The most obvious problem with the facile argument that doctors and patients should decide when to kill without public scrutiny, is the least-common-denominator medical practice that will result. Just as anyone can find a physician prepared to offer a prescription for medicinal marijuana for “pain,” there will always be the physician willing to offer abortion services at that late stage for the “mental health” of the mother. What is being proposed is even more lax — that a woman can abort a late-term child with no limitation (i.e., for mental or physical health of the mother). But exterminating a child is easier legally than getting a medical marijuana card — and Medicaid provides full coverage in Vermont for abortions (but not for weed).
H.57 also ensures that those who kill unborn babies while in the womb — for instance, by physically assaulting a pregnant woman, or causing a woman to miscarry via a drunken collision — can never be criminally charged for that offense. Is that outcome also the sole province of doctor-patient confidentiality?
Clearly, H.57 supporters are fully aware that elective third-trimester abortions are currently permitted in Vermont, and they wish at all costs to ensure that the provision of those services expands with no limit. Forty-three states have banned this procedure for a reason. Russia and North Korea ban these procedures for a reason. For what reason does Vermont seek to enshrine them?
Roe v. Wade already protects a mother’s right to terminate a pregnancy in the third trimester in the event of a threat to her health, and it is absurd to argue that that aspect of Roe is threatened.

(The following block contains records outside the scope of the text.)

(* ===== verification/CommandSpecProps.v ===== *)
(** What the option parser does: it terminates, its books balance, operands keep their order, and
    a command line written out from option occurrences and operands is read back as them. *)
From S2P Require Import Prelude GoUtf8 CommandSpec.

#[local] Arguments go : simpl never.

(** ** Steps only record and take arguments *)

Section preserve.
Context (P : ParsedCommand → Prop).
Context (Hrec : ∀ p name raw value h, P p → P (recordOption p name raw value h)).

(** The parsed command satisfies [P] and the arguments left end those there were. *)
Definition keeps (rest : list gostr) {A} (r : A * ParsedCommand * list gostr) : Prop :=
  P r.1.2 ∧ r.2 `suffix_of` rest.

Lemma applyOptionValue_keeps spec p opt shown v h rest long : P p →
  keeps rest (applyOptionValue spec p opt shown v h rest long).
Proof.
  intros Hp. unfold applyOptionValue, keeps.
  destruct (os_Arity opt), h, rest as [|x rest]; repeat case_match; simpl;
    split; auto; done || by eexists [_].
Qed.

Lemma apply_pending_keeps spec p pending rest : P p → keeps rest (apply_pending spec p pending rest).
Proof.
  revert p rest. induction pending as [|[opt shown] pending IH]; intros p rest Hp; [by split|].
  cbn [apply_pending].
  pose proof (applyOptionValue_keeps spec p opt shown [] false rest false Hp) as [H1 H2].
  destruct (applyOptionValue spec p opt shown [] false rest false) as [[[u|e] p'] rest']; [|by split].
  destruct (IH p' rest' H1) as [H3 H4]. split; [done|]. by transitivity rest'.
Qed.

(** Running [k] after a call that keeps [P]. *)
Lemma keeps_trans {A B} rest (r : A * ParsedCommand * list gostr) (r' : B * ParsedCommand * list gostr) :
  keeps rest r → (P r.1.2 → keeps r.2 r') → keeps rest r'.
Proof. intros [H1 H2] H. destruct (H H1) as [H3 H4]. split; [done|]. by transitivity r.2. Qed.
Definition Mountable_Mkfifo (m : mountable) (name : gostr) (perm : N) : act W unit :=
  let abs := mnt_resolve m name in
  let exists_ := fail (EPath (go "mkfifo") abs (ESent ErrExist)) in
  (if isSyntheticParentLocked m abs then
     r ← attempt_ (Mountable_Stat m abs);
     match r with
     | Ok _ => exists_
     | Err err => if errors_Is err ErrNotExist then mret tt else fail err
     end
   else mret tt);;
  match routeLocked m abs with
  | (Some entry, rel) => if decide (rel = root_path) then exists_ else v_Mkfifo (view_of entry) rel perm
  | (None, _) => mkfifoViaOptional (mf_base m) abs perm
  end.

Definition Mountable_Remove (m : mountable) (name : gostr) (recursive : bool) : act W unit :=
  let abs := mnt_resolve m name in
  if pathContainsMount m abs then fail (EPath (go "remove") abs (ESent EBUSY))
  else let '(v, rel) := routedView m abs in v_Remove v rel recursive.

(** Copy and remove, with the copy undone when either fails and nothing was there before. *)
Definition move_across (fuel : nat) (src : view) (oldRel : gostr) (dst : view) (newRel : gostr) : act W unit :=
  st ← attempt_ (v_Lstat dst newRel);
  let dstExisted := is_ok st in
  let undo := if dstExisted then mret tt else (_ ← attempt_ (v_Remove dst newRel true); mret tt) in
  r ← attempt_ (copyPathInto fuel src oldRel dst newRel);
  match r with
  | Err err => undo;; fail err
  | Ok _ =>
      r ← attempt_ (v_Remove src oldRel true);
      match r with
      | Err err => undo;; fail err
      | Ok _ => mret tt
      end
  end.

Definition Mountable_Rename (fuel : nat) (m : mountable) (oldName newName : gostr) : act W unit :=
  let oldAbs := mnt_resolve m oldName in
  let newAbs := mnt_resolve m newName in
  if pathContainsMount m oldAbs then fail (EPath (go "rename") oldAbs (ESent EBUSY))
  else if pathContainsMount m newAbs then fail (EPath (go "rename") newAbs (ESent EBUSY))
  else
    let '(oldEntry, oldRel) := routeLocked m oldAbs in
    let '(newEntry, newRel) := routeLocked m newAbs in
    if same_mount oldEntry newEntry then v_Rename (view_at m oldEntry) oldRel newRel
    else move_across fuel (view_at m oldEntry) oldRel (view_at m newEntry) newRel.

Definition set_mf_cwd (cwd : gostr) (m : mountable) : mountable := MkMountable (mf_base m) cwd (mf_mounts m).

Definition Mountable_Chdir (m : mountable) (name : gostr) : act W mountable :=
  let abs := mnt_resolve m name in
  let is_dir (info : FileInfo) : act W unit :=
    if info_IsDir info then mret tt else fail (EPath (go "chdir") abs (ESent ErrInvalid)) in
  (match routeLocked m abs with
   | (Some entry, rel) => v_Stat (view_of entry) rel ≫= is_dir
   | (None, _) =>
       if isSyntheticParentLocked m abs then check_synthetic_dir (go "chdir") m abs
       else op_Stat (mf_base m) abs ≫= is_dir
   end);;
  mret (set_mf_cwd abs m).
End mountable.

Definition Mountable_Getwd {F} (m : MountableFS F) : gostr := mf_cwd m.
(* ===== verification/OverlayCache.v ===== *)
(** The operations of the overlay as one transition function, and the cache of lower directories:
    no answer and no state other than the cache itself depends on it. *)
From S2P Require Import Prelude GoPath FsTypes MemoryFS MemoryFSExamples FileSystem Clone Overlay.

Section cache.
Context {L H : Type} `{ReadFS L H}.
Variable lower : L.
Variable now : time.
Abbreviation OV := (act OverlayFS).

(** ** The operations *)

Inductive overlay_op :=
| OvOpenFile (name : gostr) (flag perm : N)
| OvStat (name : gostr)
| OvLstat (name : gostr)
| OvReadDir (name : gostr)
| OvReadlink (name : gostr)
| OvRealpath (name : gostr)
| OvSymlink (target name : gostr)
| OvLink (old new : gostr)
| OvChmod (name : gostr) (mode : N)
| OvChown (name : gostr) (uid gid : N) (follow : bool)
| OvChtimes (name : gostr) (atime mtime : time)
| OvLchtimes (name : gostr) (atime mtime : time)
| OvMkdirAll (name : gostr) (perm : N)
| OvMkfifo (name : gostr) (perm : N)
| OvRemove (name : gostr) (recursive : bool)
| OvRename (fuel : nat) (old new : gostr)
| OvChdir (name : gostr).

Inductive overlay_answer :=
| AFile (f : overlayFile H)
| AInfo (i : FileInfo)
| AEntries (es : list (gostr * N))
| APath (p : gostr)
| ADone.

Definition answering {A} (f : A → overlay_answer) (c : OV A) : OV overlay_answer := a ← c; mret (f a).

Definition run_overlay (op : overlay_op) : OV overlay_answer :=
  let done := answering (fun _ : unit => ADone) in
  match op with
  | OvOpenFile n flag perm => answering AFile (Overlay_OpenFile lower now n flag perm)
  | OvStat n => answering AInfo (Overlay_Stat lower n)
  | OvLstat n => answering AInfo (Overlay_Lstat lower n)
  | OvReadDir n => answering AEntries (Overlay_ReadDir lower n)
  | OvReadlink n => answering APath (Overlay_Readlink lower n)
  | OvRealpath n => answering APath (Overlay_Realpath lower n)
  | OvSymlink t n => done (Overlay_Symlink lower now t n)
  | OvLink a b => done (Overlay_Link lower now a b)
  | OvChmod n m => done (Overlay_Chmod lower now n m)
  | OvChown n u g f => done (Overlay_Chown lower now n u g f)
  | OvChtimes n a t => done (Overlay_Chtimes lower now n a t)
  | OvLchtimes n a t => done (Overlay_Lchtimes lower now n a t)
  | OvMkdirAll n perm => done (Overlay_MkdirAll lower now n perm)
  | OvMkfifo n perm => done (Overlay_Mkfifo lower now n perm)
  | OvRemove n r => done (Overlay_Remove lower n r)
  | OvRename fuel a b => done (Overlay_Rename lower now fuel a b)
  | OvChdir n => done (Overlay_Chdir lower n)
  end.

(** ** Computations that the cache does not influence *)

Definition forget (o : OverlayFS) : OverlayFS := set_lowerDirs ∅ o.

(** What is cached is what the lower layer says, and a directory. *)
Definition cache_ok (o : OverlayFS) : Prop :=
  ∀ p i, ov_lowerDirs o !! p = Some i → rd_Lstat lower p = Ok i ∧ info_IsDir i = true.

Definition transparent {A} (c : OV A) : Prop := ∀ o1 o2, cache_ok o1 → cache_ok o2 → forget o1 = forget o2 →
  (c o1).1 = (c o2).1 ∧ forget (c o1).2 = forget (c o2).2 ∧ cache_ok (c o1).2 ∧ cache_ok (c o2).2.

Lemma forget_fields o1 o2 : forget o1 = forget o2 → ov_upper o1 = ov_upper o2 ∧ ov_cwd o1 = ov_cwd o2 ∧
  ov_tombstones o1 = ov_tombstones o2 ∧ ov_sources o1 = ov_sources o2.
Proof. by intros [= -> -> -> ->]. Qed.

Lemma transparent_ret {A} (a : A) : transparent (mret a).
Proof. done. Qed.

Lemma transparent_fail {A} e : transparent (@fail OverlayFS A e).
Proof. done. Qed.

Lemma transparent_bind {A B} (c : OV A) (k : A → OV B) :
  transparent c → (∀ a, transparent (k a)) → transparent (c ≫= k).
Proof.
  intros Hc Hk o1 o2 H1 H2 Hf. destruct (Hc o1 o2 H1 H2 Hf) as (Hr&Hf'&H1'&H2').
  unfold mbind, act_bind. destruct (c o1) as [r1 o1'], (c o2) as [r2 o2']. simpl in *. subst r2.
  destruct r1 as [a|e]; [by apply Hk|done].
Qed.

Lemma transparent_attempt {A} (c : OV A) : transparent c → transparent (attempt_ c).
Proof.
  intros Hc o1 o2 H1 H2 Hf. destruct (Hc o1 o2 H1 H2 Hf) as (Hr&Hf'&H1'&H2'). unfold attempt_.
  destruct (c o1), (c o2). simpl in *. by subst.
Qed.

Lemma transparent_mapping {A} f (c : OV A) : transparent c → transparent (mapping_error f c).
Proof.
  intros Hc o1 o2 H1 H2 Hf. destruct (Hc o1 o2 H1 H2 Hf) as (Hr&Hf'&H1'&H2'). unfold mapping_error.
  destruct (c o1) as [r1 o1'], (c o2) as [r2 o2']. simpl in *. subst r2. by destruct r1.
Qed.

Lemma transparent_result {A} (r : result error A) : transparent (of_result r).
Proof. done. Qed.

(** A use of the state that looks at everything but the cache. *)
Lemma transparent_get {A} (k : OverlayFS → OV A) : (∀ o, k (forget o) = k o) → (∀ o, transparent (k o)) →
  transparent (ov_get ≫= k).
Proof.
  intros Hk Ht o1 o2 H1 H2 Hf. change ((ov_get ≫= k) o1) with (k o1 o1). change ((ov_get ≫= k) o2) with (k o2 o2).
  rewrite <-(Hk o2), <-Hf, Hk. by apply Ht.
Qed.

Lemma transparent_modify f : (∀ o, forget (f o) = forget (f (forget o))) → (∀ o, ov_lowerDirs (f o) = ov_lowerDirs o) →
  transparent (ov_modify f).
Proof.
  intros Hf Hd o1 o2 H1 H2 E. simpl. split_and!; [done|by rewrite Hf, E, <-Hf| |].
  - intros p i. rewrite Hd. apply H1.
  - intros p i. rewrite Hd. apply H2.
Qed.

Lemma transparent_upper {A} (c : (nat → result error gostr) → M A) : transparent (on_upper lower c).
Proof.
  intros o1 o2 H1 H2 (Hu&Hc&Ht&Hs)%forget_fields. unfold on_upper, ov_provider. rewrite Hu, Hs.
  destruct (c _ (ov_upper o2)) as [r m]. simpl. split_and!; [done| |exact H1|exact H2].
  unfold forget, set_lowerDirs, set_upper. simpl. by rewrite Hc, Ht, Hs.
Qed.

Create HintDb transparent.

(** Reads the structure of an operation. *)
Ltac transparent_step :=
  lazymatch goal with
  | |- transparent (mret _) => apply transparent_ret
  | |- transparent (fail _) => apply transparent_fail
  | |- transparent (of_result _) => apply transparent_result
  | |- transparent (on_upper _ _) => apply transparent_upper
  | |- transparent (ov_get ≫= _) => apply transparent_get; [done|intros]
  | |- transparent (_ ≫= _) => apply transparent_bind; [|intros]
  | |- transparent (attempt_ _) => apply transparent_attempt
  | |- transparent (mapping_error _ _) => apply transparent_mapping
  | |- transparent (ov_modify _) => apply transparent_modify; done
  | |- transparent (match _ with _ => _ end) => case_match
  | _ => solve [eauto with transparent]
  end.
Ltac transparent := repeat transparent_step.

Lemma transparent_upper_Lstat p : transparent (upper_Lstat lower p).
Proof. unfold upper_Lstat. transparent. Qed.
#[local] Hint Resolve transparent_upper_Lstat : transparent.

Lemma transparent_lstatMaybe c : transparent c → transparent (lstatMaybe c).
Proof. intros Hc. unfold lstatMaybe. transparent. Qed.

Lemma transparent_over abs below : transparent below → transparent (visible_over lower abs below).
Proof. intros Hb. unfold visible_over. transparent. Qed.

Lemma transparent_visibleInfo p : transparent (visibleInfo lower p).
Proof. apply transparent_over. transparent. Qed.

(** The one place that reads and fills the cache. *)
Lemma transparent_visiblePrefixInfo p : transparent (visiblePrefixInfo lower p).
Proof.
  apply transparent_over. intros o1 o2 H1 H2 Hf. unfold ov_get, mbind, act_bind.
  assert (∀ o, cache_ok o → ∃ d, (match ov_lowerDirs o !! p with
    | Some info => mret info
    | None => act_bind _ _ (λ info, act_bind _ _ (λ _, mret info)
        (if info_IsDir info then ov_modify (λ o, set_lowerDirs (<[p := info]> (ov_lowerDirs o)) o) else mret tt))
        (of_result (rd_Lstat lower p)) end) o = (rd_Lstat lower p, set_lowerDirs d o) ∧ cache_ok (set_lowerDirs d o)) as Hcase.
  { intros o Ho. destruct (ov_lowerDirs o !! p) as [info|] eqn:E.
    - destruct (Ho p info E) as [-> _]. exists (ov_lowerDirs o). split; [by destruct o|]. by destruct o.
    - unfold of_result, act_bind, ov_modify. destruct (rd_Lstat lower p) as [info|e] eqn:El.
      + destruct (info_IsDir info) eqn:Ed.
        * eexists. split; [done|]. intros q i. simpl. intros [[<- <-]|[_ Hq]]%lookup_insert_Some; [done|by apply Ho].
        * exists (ov_lowerDirs o). split; [by destruct o|]. by destruct o.
      + exists (ov_lowerDirs o). split; [by destruct o|]. by destruct o. }
  destruct (Hcase o1 H1) as (d1&E1&Hd1), (Hcase o2 H2) as (d2&E2&Hd2).
  unfold act_bind in E1, E2. rewrite E1, E2. split_and!; [done|exact Hf|done|done].
Qed.
#[local] Hint Resolve transparent_result transparent_visibleInfo transparent_visiblePrefixInfo transparent_lstatMaybe : transparent.

Lemma transparent_component p last : transparent (visibleComponentInfo lower p last).
Proof. unfold visibleComponentInfo. transparent. Qed.

Lemma transparent_readlinkAt s p : transparent (readlinkAt lower s p).
Proof. unfold readlinkAt. transparent. Qed.
#[local] Hint Resolve transparent_component transparent_readlinkAt : transparent.

Lemma transparent_walk follow ff missing current parts : (∀ t, transparent (follow t)) →
  transparent (merged_walk lower follow ff missing current parts).
Proof. intros Hf. revert current. induction parts as [|part rest IH]; intros current; simpl; transparent. Qed.

Lemma transparent_hops h p ff missing : transparent (resolveMerged_hops lower h p ff missing).
Proof.
  revert p. induction h as [|h IH]; intros p; simpl; transparent. by apply transparent_walk.
Qed.

Lemma transparent_resolvePath p ff missing : transparent (resolveMergedPath lower p ff missing).
Proof. apply transparent_hops. Qed.
#[local] Hint Resolve transparent_resolvePath : transparent.

Lemma transparent_resolveMerged p ff : transparent (resolveMerged lower p ff).
Proof. unfold resolveMerged. transparent. Qed.
#[local] Hint Resolve transparent_resolveMerged : transparent.

Lemma transparent_resolve n : transparent (ov_resolve n).
Proof. unfold ov_resolve. transparent. Qed.
#[local] Hint Resolve transparent_resolve : transparent.

Lemma transparent_copyUpLowerEntry src info dst : transparent (copyUpLowerEntry lower now src info dst).
Proof. unfold copyUpLowerEntry. transparent. Qed.

Lemma transparent_ancestors current parts : transparent (copy_ancestors lower now current parts).
Proof. revert current. induction parts as [|part rest IH]; intros current; simpl; transparent. Qed.

Lemma transparent_copyUpAncestors p : transparent (copyUpAncestors lower now p).
Proof. pose proof transparent_ancestors. unfold copyUpAncestors. transparent. Qed.
#[local] Hint Resolve transparent_copyUpLowerEntry transparent_copyUpAncestors : transparent.

Lemma transparent_copyUpNode p info : transparent (copyUpNode lower now p info).
Proof. unfold copyUpNode. transparent. Qed.
#[local] Hint Resolve transparent_copyUpNode : transparent.

Lemma transparent_ReadDir n : transparent (Overlay_ReadDir lower n).
Proof. unfold Overlay_ReadDir, with_path. transparent. Qed.
#[local] Hint Resolve transparent_ReadDir : transparent.

Lemma transparent_Remove n r : transparent (Overlay_Remove lower n r).
Proof. unfold Overlay_Remove, with_path. transparent. Qed.
#[local] Hint Resolve transparent_Remove : transparent.

Lemma transparent_moveMerged fuel src info source dst : transparent (moveMerged lower now fuel src info source dst).
Proof.
  revert src info source dst. induction fuel as [|fuel IH]; intros src info source dst; simpl; transparent.
  match goal with |- transparent (foldr _ _ ?es) => induction es as [|e es IHes]; simpl; transparent end.
Qed.
#[local] Hint Resolve transparent_moveMerged : transparent.

Lemma transparent_mkdir_walk perm current parts : transparent (mkdir_walk lower now perm current parts).
Proof. revert current. induction parts as [|part rest IH]; intros current; simpl; unfold with_path; transparent. Qed.
#[local] Hint Resolve transparent_mkdir_walk : transparent.

Lemma transparent_run op : transparent (run_overlay op).
Proof.
  destruct op; simpl; unfold answering; (apply transparent_bind; [|by intros; apply transparent_ret]);
    unfold Overlay_OpenFile, Overlay_Stat, Overlay_Lstat, Overlay_Readlink, Overlay_Realpath, Overlay_Symlink, Overlay_Mkfifo,
      create_entry, Overlay_Link, Overlay_Chmod, Overlay_Chown, Overlay_Chtimes, Overlay_Lchtimes, change_meta,
      Overlay_MkdirAll, Overlay_Rename, Overlay_Chdir, with_path; transparent.
Qed.
End cache.

(** C40: the cache of lower directories is invisible: from any state whose cache holds what the lower
    layer says, every operation gives the answer it gives with an empty cache and leaves the same
    state but for the cache, which again holds what the lower layer says. *)
Theorem overlay_cache_transparent {L H} `{ReadFS L H} (lower : L) now op o : cache_ok lower o →
  (run_overlay lower now op o).1 = (run_overlay lower now op (forget o)).1 ∧
  forget (run_overlay lower now op o).2 = forget (run_overlay lower now op (forget o)).2 ∧
  cache_ok lower (run_overlay lower now op o).2.
Proof.
  intros Hok. destruct (transparent_run lower now op o (forget o) Hok) as (?&?&?&_); [|done|done].
  intros p i. simpl. by rewrite lookup_empty.
Qed.

(** * A concrete overlay over an in-memory filesystem, on which the theorems of the overlay are applied. *)

#[local] Instance demo_ReadFS : ReadFS MemoryFS (openFile * MemoryFS) := memory_ReadFS no_lazy 7.

Definition run_overlay_ops (ops : list overlay_op) (o : OverlayFS) : OverlayFS :=
  foldl (fun o op => (run_overlay demo_fs 8 op o).2) o ops.

(** Reads below a directory of the lower layer, which fill the cache; a removal, a copy-up and a move. *)
Definition demo_overlay_ops : list overlay_op := [
  OvStat (go "/w/d/f");
  OvRemove (go "/w/g") false;
  OvChmod (go "/w/d/f") 384;
  OvRename 9 (go "/w/d/e") (go "/w/x")
].
Definition demo_overlay : OverlayFS := run_overlay_ops demo_overlay_ops (NewOverlay 2).

#[local] Instance FileInfo_eq_dec : EqDecision FileInfo.
Proof. solve_decision. Defined.

(** [cache_ok] as a test. *)
Definition cache_okb (o : OverlayFS) : bool :=
  forallb (fun e => match rd_Lstat demo_fs e.1 with
                    | Ok i => bool_decide (i = e.2) && info_IsDir i
                    | Err _ => false
                    end) (map_to_list (ov_lowerDirs o)).

Lemma cache_okb_ok o : cache_okb o = true → cache_ok demo_fs o.
Proof.
  unfold cache_okb. rewrite forallb_forall. intros H p i Hp%elem_of_map_to_list%list_elem_of_In.
  specialize (H (p, i) Hp). cbn [fst snd] in H. destruct (rd_Lstat demo_fs p) as [i'|]; [|done].
  apply andb_prop in H as [->%bool_decide_eq_true_1 H]. done.
Qed.

Lemma demo_overlay_cache_ok : cache_ok demo_fs demo_overlay.
Proof. apply cache_okb_ok. vm_compute. reflexivity. Qed.

Lemma overlay_cache_transparent_witness :
  ov_lowerDirs demo_overlay ≠ ∅ ∧
  (run_overlay demo_fs 8 (OvReadDir (go "/w")) demo_overlay).1 =
  (run_overlay demo_fs 8 (OvReadDir (go "/w")) (forget demo_overlay)).1.
Proof.
  split; [intros H; apply (f_equal size) in H; vm_compute in H; discriminate|].
  exact (proj1 (overlay_cache_transparent demo_fs 8 (OvReadDir (go "/w")) demo_overlay demo_overlay_cache_ok)).
Defined.

Example demo_overlay_ReadDir :
  (run_overlay demo_fs 8 (OvReadDir (go "/w")) demo_overlay).1 =
  Ok (AEntries [(go "d", ModeDir); (go "l", ModeSymlink); (go "out", ModeSymlink); (go "x", ModeDir)]).
Proof. vm_compute. reflexivity. Qed.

H.57 could simply affirm Roe’s protections of a woman’s rights during the third trimester, but it expands them to codify elective late-term procedures for any reason. Vermont’s H.57 zealots will not stand for any limitation of elective procedures, determined as they are to establish Vermont as the planet’s Mecca for late-term abortions.
John Klar is an attorney and farmer residing in Brookfield, and pastor of the First Congregational Church of Westfield.